The Second Urban Development and Natural Resources Minister added that as a way forward to enhance environmental stewardship within the private sector, self-regulation under the Natural Resources and Environment (Audit) Rules 2008 was also introduced.

“Under these rules, developers are required to carry out internal audit to determine the status of compliance to the EIA terms and approval conditions issued by the NREB and to be externally audited by third party.

“The state government has provided and equipped enforcement agencies like the NREB with adequate resources and trained manpower to carry out enforcement works and to deter any illegal activities that undermine and threaten environmental integrity of the state.”

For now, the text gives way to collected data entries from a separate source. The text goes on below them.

(** One record at the front of the stream is read whole. *)
Lemma read_one_record b r stored data rest :
  record_at b r → length b = rec_size r → b = take 46 b ++ stored →
  zlen stored = Slen r → DecodePayload (Flags r) (Ulen r) stored = Ok data →
  read_one (b ++ rest) = Ok (Some (mkObject (rKey r) data, rest)).
Proof.
  intros Hat Hlen Hb Hst Hdec. pose proof Hat as (_ & Ht & _ & _ & _ & Hs & Hmax & Hcmp & _).
  assert (Slen r <= MaxPayload) as Hm by (destruct (Z.land _ _ =? 0); lia).
  pose proof (be4_range b 38) as Hr. rewrite <- Hs in Hr. unfold rec_size, RecHeaderSize in *.
  destruct b as [|tag b']; [done|]. injection Ht as ->. cbn [app read_one length] in *.
  rewrite (bool_decide_false (tagChunk = tagEnd)), bool_decide_true by done.
  unfold RecHeaderSize. rewrite length_app.
  replace (Z.of_nat (length b' + length rest) <? 46 - 1) with false by lia.
  assert (tagChunk :: take 45 (b' ++ rest) = take 46 (tagChunk :: b')) as Hhdr.
  { simpl. by rewrite take_app_le by lia. }
  rewrite Hhdr, (slice_drop _ 38 4 38 42) by (rewrite ?length_take; cbn [length]; lia). rsimpl.
  rewrite <- (field_take _ 38 4 46), <- Hs by lia. cbv zeta.
  replace (Slen r >? MaxPayload) with false by lia.
  rewrite drop_app_le by lia.
  assert (drop 45 b' = stored) as Hd.
  { apply (f_equal (drop 46)) in Hb. rewrite drop_app_all in Hb; [by rewrite <- Hb|].
    rewrite length_take. cbn [length]. lia. }
  rewrite Hd, length_app. replace (_ <? _) with false by lia.
  rewrite (take_app_all stored), (drop_app_all stored) by lia.
  change (tagChunk :: take 45 (b' ++ rest) ++ stored)
    with ((tagChunk :: take 45 (b' ++ rest)) ++ stored). rewrite Hhdr, <- Hb.
  rewrite (proj2 (ParseRecord_Ok _ _) Hat). rsimpl.
  assert (slice_from (tagChunk :: b') 46 = Ok stored) as ->.
  { rewrite Hb at 1. apply slice_from_app. rewrite length_take. cbn [length]. lia. }
  rsimpl. by rewrite Hdec.
Qed.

He also outlined a few significant and noble efforts carried out by the Sarawak government for biodiversity conservation such as the state’s commitment to gazette about one million hectares of biodiversity hotspot areas under Totally Protected Areas by 2020; the state’s commitment to designate about six million hectares under the Permanent Forest Estate in view that the forestry sector serves as one of the major development sectors for Sarawak; and 29 water catchment areas covering an area of about 4.08 million hectares have been gazetted while another 58 catchment areas or about 4.1 million hectares have been identified for future gazettement to protect water resources and to ensure equitable distribution of potable water.

On the special symposium, he said the two-day event provided an important platform for learning, knowledge sharing and forging partnerships for pursuing the sustainable development goals in this region.

“It is our sincere hope that this IAIA Symposium will achieve its objectives and delegates, especially local EIA practitioners, officials and non-governmental organisations, have benefited significantly from the gathering which include presentation of few keynote papers by renowned international impact assessment (IA) practitioners, sharing of experience and innovation on impact assessment and sustainability management in advancing sustainable development goals in respective countries.”

He pointed out that impact assessment can provide an important basis for providing both the private and public sectors the necessary tools and techniques to better engage in a more balanced and equitable development approach.

“To this end, we need to mobilise all stakeholders to work together, forging stronger partnerships. We need new ways of living, coupled with stronger political will to end poverty, inequality and injustice.

“Above all, we need communities that extol values of integrity, accountability and transparency.”

International delegates from 13 countries gathered here for the IAIA Special Symposium to discuss the use of impact assessment to achieve the United Nations’ Sustainable Development Goals in Asia.

Organised by IAIA with the assistance of institutional partners Swinburne University of Technology Sarawak Campus, NREB, Sanata Dharma University and Sarawak Convention Bureau, the symposium also looked into how voluntary IA tools and techniques can be used in a region where regulatory efforts around IAs continue to experience challenges.

Also present were Assistant Minister of Entrepreneur and Small, Medium Enterprise (SME) Development Datuk Naroden Majais, Assistant Minister of Local Government Datu Dr Penguang Manggil, Assistant Minister of Agriculture Dr Abdul Rahman Ismail and Swinburne Sarawak deputy vice-chancellor and chief executive officer Prof John Wilson.